__Activity__
The reply to the records below should contain exactly the lines from the line with "- apply Halive." through the line with "step_with ltac:(by apply run_remove_dir). done.", and nothing besides.

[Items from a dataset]
Start of Block

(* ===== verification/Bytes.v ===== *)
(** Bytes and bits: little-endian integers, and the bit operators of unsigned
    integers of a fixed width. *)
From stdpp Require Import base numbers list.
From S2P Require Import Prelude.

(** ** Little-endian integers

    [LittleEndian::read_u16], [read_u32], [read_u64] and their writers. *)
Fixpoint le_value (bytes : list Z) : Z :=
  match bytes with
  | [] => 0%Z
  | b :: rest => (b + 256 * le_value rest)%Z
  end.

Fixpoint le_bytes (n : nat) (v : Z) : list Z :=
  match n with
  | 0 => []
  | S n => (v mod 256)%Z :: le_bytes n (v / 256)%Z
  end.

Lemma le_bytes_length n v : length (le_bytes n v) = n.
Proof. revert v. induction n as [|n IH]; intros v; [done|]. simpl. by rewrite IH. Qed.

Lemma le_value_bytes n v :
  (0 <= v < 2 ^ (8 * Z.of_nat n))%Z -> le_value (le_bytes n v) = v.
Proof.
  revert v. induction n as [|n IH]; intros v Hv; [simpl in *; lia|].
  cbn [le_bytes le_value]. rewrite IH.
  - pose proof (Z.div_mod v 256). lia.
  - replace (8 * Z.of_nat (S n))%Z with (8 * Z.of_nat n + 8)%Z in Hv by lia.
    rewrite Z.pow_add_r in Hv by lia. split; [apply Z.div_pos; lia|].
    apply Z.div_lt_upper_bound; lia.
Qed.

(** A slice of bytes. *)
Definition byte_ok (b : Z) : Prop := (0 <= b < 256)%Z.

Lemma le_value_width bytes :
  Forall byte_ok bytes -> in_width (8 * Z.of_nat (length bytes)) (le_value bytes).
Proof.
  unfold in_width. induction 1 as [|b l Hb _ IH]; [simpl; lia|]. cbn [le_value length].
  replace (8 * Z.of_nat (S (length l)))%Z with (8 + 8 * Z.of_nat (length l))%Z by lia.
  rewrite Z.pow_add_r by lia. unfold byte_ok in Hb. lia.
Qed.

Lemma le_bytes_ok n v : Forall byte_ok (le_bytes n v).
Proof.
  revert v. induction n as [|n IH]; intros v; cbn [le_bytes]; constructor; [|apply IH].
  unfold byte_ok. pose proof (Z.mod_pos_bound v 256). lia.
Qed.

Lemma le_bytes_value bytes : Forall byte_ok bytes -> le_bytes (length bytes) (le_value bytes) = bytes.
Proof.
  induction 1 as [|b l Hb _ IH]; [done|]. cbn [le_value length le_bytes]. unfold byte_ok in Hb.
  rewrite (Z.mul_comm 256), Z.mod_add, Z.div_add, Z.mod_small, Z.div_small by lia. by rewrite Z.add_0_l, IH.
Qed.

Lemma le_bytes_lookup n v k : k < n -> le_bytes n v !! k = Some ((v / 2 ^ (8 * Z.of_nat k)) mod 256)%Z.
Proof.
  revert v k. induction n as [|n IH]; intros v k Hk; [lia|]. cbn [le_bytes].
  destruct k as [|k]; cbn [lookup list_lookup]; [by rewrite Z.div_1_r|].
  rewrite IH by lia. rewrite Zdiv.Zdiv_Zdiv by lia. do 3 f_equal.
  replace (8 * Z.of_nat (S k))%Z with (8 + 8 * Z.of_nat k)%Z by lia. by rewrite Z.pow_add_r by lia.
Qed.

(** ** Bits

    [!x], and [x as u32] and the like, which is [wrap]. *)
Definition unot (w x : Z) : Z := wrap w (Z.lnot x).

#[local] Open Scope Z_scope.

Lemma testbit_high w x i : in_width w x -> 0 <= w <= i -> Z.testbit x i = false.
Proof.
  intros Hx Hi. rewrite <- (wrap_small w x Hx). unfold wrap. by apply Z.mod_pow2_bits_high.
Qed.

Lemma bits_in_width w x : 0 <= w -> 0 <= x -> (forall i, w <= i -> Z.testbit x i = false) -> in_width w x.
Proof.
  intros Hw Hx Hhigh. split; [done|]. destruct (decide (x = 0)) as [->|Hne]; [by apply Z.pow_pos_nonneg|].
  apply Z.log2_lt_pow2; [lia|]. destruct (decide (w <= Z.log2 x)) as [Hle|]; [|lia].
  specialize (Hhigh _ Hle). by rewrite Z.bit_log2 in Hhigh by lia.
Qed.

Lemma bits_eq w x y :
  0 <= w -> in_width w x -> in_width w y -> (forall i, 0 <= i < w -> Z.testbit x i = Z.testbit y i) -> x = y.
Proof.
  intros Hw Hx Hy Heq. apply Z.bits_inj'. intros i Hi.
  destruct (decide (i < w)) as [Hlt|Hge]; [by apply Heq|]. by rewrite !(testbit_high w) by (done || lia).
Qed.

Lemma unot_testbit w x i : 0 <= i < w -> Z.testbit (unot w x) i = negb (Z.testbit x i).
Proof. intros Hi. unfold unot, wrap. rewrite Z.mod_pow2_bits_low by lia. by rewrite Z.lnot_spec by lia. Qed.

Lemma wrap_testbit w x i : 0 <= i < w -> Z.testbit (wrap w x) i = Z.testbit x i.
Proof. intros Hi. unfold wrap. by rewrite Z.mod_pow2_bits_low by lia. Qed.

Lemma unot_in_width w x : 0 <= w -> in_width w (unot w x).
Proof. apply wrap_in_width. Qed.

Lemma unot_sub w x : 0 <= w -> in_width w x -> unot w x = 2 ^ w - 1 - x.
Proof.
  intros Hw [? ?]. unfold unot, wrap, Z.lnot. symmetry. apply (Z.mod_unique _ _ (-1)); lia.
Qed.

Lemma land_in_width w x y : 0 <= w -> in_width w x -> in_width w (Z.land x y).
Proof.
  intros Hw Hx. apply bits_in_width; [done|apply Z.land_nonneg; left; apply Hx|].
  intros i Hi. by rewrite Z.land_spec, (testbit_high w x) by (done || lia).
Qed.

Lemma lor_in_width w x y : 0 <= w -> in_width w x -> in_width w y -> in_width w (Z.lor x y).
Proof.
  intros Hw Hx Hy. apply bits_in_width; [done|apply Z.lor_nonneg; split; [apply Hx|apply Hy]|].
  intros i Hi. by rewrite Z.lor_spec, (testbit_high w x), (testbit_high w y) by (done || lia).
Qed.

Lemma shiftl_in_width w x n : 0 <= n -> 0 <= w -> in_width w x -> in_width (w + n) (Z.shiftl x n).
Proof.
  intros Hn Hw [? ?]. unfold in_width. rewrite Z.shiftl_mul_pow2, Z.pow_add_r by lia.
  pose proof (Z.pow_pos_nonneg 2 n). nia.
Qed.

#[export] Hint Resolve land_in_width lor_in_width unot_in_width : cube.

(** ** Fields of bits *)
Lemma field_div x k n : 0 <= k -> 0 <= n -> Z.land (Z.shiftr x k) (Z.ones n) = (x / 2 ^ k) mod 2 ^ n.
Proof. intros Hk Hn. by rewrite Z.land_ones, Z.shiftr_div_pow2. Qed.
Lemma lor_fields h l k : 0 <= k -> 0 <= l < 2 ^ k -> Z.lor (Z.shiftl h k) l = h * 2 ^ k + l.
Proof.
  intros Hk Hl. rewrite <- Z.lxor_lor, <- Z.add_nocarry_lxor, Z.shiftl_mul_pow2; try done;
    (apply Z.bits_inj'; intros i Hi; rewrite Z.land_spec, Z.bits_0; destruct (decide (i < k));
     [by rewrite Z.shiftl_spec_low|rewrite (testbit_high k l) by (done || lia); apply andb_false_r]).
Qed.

End of Block
Start of Block

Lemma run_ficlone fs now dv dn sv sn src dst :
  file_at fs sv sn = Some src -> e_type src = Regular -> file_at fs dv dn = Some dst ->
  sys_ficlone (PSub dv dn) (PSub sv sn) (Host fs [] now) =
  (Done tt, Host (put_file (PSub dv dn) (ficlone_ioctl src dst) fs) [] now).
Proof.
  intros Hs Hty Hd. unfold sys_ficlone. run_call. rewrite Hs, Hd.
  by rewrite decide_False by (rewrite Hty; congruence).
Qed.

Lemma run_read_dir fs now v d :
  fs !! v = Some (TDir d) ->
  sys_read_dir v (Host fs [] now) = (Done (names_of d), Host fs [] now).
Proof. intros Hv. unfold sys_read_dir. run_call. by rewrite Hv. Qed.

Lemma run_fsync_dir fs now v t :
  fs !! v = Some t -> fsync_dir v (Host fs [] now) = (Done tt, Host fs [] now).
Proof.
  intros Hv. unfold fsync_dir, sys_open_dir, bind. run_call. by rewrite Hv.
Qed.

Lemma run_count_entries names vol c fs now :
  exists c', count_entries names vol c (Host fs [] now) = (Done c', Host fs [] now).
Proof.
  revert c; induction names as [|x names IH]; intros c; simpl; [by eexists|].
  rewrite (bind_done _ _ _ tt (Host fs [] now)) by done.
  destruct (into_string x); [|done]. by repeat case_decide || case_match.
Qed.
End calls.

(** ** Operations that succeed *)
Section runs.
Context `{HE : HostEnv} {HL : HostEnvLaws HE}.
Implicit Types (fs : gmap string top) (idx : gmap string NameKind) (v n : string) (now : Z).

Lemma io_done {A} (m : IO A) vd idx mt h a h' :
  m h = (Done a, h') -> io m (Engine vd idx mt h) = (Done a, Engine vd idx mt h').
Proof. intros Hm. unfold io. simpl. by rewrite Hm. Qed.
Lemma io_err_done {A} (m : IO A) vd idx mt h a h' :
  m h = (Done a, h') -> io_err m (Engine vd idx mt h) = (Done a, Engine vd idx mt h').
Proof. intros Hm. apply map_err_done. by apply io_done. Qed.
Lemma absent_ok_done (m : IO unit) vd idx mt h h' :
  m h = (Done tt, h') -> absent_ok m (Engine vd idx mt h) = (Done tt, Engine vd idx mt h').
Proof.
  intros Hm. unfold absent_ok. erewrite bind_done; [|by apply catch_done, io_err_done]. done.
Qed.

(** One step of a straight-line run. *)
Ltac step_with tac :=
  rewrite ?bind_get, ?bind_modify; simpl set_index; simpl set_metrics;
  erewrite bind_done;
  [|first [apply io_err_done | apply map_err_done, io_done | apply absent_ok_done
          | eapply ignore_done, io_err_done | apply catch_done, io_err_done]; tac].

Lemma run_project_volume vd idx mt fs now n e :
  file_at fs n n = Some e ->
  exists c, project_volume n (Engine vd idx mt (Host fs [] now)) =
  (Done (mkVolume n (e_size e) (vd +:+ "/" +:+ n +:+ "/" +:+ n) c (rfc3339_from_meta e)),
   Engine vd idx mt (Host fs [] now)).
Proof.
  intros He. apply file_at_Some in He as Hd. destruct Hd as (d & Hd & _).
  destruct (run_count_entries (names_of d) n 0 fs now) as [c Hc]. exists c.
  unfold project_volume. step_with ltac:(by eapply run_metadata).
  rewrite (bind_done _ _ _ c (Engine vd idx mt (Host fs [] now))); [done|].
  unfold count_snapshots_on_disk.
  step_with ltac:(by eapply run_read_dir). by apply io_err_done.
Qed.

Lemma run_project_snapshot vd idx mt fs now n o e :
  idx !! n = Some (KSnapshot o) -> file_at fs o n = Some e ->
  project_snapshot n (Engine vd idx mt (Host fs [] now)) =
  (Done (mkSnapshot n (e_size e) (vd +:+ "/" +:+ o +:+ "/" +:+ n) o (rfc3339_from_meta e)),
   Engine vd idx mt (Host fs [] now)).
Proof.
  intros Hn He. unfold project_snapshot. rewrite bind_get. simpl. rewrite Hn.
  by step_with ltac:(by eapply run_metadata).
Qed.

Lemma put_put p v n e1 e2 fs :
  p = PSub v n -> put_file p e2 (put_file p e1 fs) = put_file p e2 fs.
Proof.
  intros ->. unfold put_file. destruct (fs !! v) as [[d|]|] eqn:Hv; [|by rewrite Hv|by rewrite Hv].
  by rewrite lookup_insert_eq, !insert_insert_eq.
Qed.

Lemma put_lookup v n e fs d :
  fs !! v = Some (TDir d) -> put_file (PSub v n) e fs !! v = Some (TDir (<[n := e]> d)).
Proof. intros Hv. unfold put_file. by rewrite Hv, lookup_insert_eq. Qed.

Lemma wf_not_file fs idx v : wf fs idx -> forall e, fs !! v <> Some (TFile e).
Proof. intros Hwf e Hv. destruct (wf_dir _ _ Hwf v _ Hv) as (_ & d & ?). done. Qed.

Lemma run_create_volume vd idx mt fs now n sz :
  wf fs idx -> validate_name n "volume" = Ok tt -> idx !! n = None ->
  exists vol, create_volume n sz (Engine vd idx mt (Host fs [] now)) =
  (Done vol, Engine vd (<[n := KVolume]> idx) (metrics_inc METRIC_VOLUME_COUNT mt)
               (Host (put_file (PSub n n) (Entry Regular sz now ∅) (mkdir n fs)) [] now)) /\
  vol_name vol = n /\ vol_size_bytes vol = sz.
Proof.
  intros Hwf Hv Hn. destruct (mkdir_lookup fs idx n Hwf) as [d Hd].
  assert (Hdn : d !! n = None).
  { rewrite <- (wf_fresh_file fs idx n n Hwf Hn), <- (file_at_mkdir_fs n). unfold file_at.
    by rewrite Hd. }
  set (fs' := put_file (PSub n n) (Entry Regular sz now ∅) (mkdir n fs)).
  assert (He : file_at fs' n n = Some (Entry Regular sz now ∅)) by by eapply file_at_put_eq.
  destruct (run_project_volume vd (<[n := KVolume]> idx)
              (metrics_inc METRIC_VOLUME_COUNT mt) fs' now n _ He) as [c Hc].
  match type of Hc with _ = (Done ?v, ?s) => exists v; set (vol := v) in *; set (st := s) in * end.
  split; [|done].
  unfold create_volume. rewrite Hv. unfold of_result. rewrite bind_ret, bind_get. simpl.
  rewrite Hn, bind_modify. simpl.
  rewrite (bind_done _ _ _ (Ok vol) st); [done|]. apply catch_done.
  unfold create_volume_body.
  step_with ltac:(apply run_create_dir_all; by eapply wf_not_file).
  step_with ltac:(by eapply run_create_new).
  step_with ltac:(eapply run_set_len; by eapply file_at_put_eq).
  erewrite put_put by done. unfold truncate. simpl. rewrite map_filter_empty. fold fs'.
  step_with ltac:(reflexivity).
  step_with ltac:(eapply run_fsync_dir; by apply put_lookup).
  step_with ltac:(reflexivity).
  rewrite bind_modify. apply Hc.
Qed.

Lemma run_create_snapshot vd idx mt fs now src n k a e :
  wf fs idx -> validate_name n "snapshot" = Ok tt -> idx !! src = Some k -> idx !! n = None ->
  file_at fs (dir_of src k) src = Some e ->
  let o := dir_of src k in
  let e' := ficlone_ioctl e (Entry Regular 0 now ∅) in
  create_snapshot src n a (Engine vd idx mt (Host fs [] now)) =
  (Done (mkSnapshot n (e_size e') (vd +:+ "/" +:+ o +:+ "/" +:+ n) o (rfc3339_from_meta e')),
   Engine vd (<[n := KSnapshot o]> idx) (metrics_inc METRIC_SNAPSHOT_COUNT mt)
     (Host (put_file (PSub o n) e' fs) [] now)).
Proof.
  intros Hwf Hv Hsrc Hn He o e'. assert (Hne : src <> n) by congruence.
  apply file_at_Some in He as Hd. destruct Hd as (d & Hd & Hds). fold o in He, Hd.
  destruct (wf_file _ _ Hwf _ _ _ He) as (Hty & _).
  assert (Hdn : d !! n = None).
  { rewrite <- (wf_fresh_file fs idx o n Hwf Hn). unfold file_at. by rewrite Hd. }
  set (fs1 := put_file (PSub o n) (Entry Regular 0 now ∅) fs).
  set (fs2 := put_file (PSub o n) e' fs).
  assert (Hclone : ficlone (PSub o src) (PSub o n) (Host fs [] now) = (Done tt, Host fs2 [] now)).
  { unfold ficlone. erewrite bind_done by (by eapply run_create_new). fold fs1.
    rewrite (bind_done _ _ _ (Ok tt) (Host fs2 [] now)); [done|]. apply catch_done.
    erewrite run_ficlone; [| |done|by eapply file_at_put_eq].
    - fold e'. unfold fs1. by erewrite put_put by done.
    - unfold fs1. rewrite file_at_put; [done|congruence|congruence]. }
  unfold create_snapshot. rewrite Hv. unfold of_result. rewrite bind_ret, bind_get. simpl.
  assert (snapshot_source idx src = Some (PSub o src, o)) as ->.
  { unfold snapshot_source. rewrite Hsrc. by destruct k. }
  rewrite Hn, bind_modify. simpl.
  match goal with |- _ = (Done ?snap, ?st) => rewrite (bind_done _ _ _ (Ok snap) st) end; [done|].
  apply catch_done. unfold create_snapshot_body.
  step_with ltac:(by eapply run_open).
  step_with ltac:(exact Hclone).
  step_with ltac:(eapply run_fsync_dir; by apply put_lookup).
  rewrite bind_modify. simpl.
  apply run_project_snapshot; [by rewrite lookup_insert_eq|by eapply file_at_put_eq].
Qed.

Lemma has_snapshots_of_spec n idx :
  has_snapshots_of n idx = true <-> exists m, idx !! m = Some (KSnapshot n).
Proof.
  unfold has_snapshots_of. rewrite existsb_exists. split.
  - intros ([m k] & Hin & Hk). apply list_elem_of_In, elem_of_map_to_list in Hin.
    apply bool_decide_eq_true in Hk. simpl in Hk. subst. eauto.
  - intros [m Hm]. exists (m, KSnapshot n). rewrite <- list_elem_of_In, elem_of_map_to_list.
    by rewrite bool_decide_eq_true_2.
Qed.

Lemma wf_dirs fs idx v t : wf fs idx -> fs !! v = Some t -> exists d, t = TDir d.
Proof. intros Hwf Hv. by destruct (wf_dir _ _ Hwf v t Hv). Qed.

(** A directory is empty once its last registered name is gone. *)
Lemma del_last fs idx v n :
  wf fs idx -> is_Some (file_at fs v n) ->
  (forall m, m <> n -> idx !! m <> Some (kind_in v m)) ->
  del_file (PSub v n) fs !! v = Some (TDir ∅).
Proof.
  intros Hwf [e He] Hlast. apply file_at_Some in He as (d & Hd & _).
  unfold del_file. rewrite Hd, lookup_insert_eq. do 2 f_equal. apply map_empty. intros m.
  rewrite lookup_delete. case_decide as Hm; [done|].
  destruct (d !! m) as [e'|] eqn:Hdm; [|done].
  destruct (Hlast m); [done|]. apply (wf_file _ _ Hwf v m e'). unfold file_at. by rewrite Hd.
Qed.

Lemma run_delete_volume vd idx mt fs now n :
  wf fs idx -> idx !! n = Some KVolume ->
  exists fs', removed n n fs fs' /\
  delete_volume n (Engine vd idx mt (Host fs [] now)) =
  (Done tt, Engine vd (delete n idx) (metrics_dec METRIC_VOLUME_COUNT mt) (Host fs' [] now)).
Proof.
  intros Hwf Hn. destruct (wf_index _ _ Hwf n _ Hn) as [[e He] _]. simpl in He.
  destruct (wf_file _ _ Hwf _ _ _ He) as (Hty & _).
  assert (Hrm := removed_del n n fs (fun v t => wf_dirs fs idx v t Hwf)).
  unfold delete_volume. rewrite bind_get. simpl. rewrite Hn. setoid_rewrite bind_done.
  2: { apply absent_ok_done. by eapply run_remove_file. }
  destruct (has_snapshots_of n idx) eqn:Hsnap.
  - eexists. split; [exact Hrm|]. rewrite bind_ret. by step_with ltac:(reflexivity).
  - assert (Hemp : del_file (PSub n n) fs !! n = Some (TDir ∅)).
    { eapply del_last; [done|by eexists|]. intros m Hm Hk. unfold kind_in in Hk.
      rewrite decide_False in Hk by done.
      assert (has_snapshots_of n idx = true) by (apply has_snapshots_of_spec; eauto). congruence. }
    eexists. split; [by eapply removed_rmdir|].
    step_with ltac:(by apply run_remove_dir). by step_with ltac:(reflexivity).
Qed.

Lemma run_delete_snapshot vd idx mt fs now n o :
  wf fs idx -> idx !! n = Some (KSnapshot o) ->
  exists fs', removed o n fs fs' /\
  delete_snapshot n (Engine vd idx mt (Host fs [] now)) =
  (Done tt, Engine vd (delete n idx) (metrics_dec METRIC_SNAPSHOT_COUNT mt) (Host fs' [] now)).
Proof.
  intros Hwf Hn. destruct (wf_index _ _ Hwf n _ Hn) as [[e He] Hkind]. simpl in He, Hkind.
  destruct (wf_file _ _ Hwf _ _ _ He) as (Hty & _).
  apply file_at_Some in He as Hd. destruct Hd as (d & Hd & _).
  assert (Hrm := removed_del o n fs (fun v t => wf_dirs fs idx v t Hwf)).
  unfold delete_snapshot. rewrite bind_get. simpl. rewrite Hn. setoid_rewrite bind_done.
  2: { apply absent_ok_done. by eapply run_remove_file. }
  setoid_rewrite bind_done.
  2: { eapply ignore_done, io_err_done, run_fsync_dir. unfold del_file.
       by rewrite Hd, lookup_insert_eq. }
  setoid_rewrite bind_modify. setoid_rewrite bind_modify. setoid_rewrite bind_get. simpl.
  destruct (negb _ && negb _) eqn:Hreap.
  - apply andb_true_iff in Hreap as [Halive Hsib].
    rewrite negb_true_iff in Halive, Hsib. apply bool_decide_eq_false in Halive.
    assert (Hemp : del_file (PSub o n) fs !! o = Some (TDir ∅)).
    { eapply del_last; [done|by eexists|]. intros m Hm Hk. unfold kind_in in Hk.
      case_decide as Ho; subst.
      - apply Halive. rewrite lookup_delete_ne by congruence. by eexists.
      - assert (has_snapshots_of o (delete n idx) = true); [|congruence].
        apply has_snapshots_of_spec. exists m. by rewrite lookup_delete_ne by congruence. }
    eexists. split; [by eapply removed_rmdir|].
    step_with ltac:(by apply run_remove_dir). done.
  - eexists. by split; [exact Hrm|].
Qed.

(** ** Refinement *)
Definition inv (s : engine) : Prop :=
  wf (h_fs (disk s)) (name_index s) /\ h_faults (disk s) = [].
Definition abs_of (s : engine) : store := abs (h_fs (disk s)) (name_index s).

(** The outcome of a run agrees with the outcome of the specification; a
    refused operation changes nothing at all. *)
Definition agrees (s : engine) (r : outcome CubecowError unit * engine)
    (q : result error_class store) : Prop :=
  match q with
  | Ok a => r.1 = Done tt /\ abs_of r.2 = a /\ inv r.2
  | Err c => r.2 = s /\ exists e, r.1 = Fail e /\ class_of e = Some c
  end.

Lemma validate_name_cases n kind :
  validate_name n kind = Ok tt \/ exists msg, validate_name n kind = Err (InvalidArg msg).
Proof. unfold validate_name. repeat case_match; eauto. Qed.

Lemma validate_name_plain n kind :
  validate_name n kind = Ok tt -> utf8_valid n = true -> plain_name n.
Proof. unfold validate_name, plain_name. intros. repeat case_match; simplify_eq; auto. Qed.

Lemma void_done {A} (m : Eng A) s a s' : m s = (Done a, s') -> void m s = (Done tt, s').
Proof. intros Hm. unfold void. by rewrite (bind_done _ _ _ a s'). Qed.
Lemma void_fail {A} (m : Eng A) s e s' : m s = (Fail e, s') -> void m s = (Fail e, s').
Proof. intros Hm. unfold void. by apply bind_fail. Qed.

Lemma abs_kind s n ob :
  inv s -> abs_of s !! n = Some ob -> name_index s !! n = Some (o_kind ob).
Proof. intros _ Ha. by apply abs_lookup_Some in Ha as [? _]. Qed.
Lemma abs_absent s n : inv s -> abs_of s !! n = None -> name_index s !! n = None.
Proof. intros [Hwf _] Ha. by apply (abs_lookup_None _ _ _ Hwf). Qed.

End of Block

__Reply to the exercise__
      - apply Halive. rewrite lookup_delete_ne by congruence. by eexists.
      - assert (has_snapshots_of o (delete n idx) = true); [|congruence].
        apply has_snapshots_of_spec. exists m. by rewrite lookup_delete_ne by congruence. }
    eexists. split; [by eapply removed_rmdir|].
    step_with ltac:(by apply run_remove_dir). done.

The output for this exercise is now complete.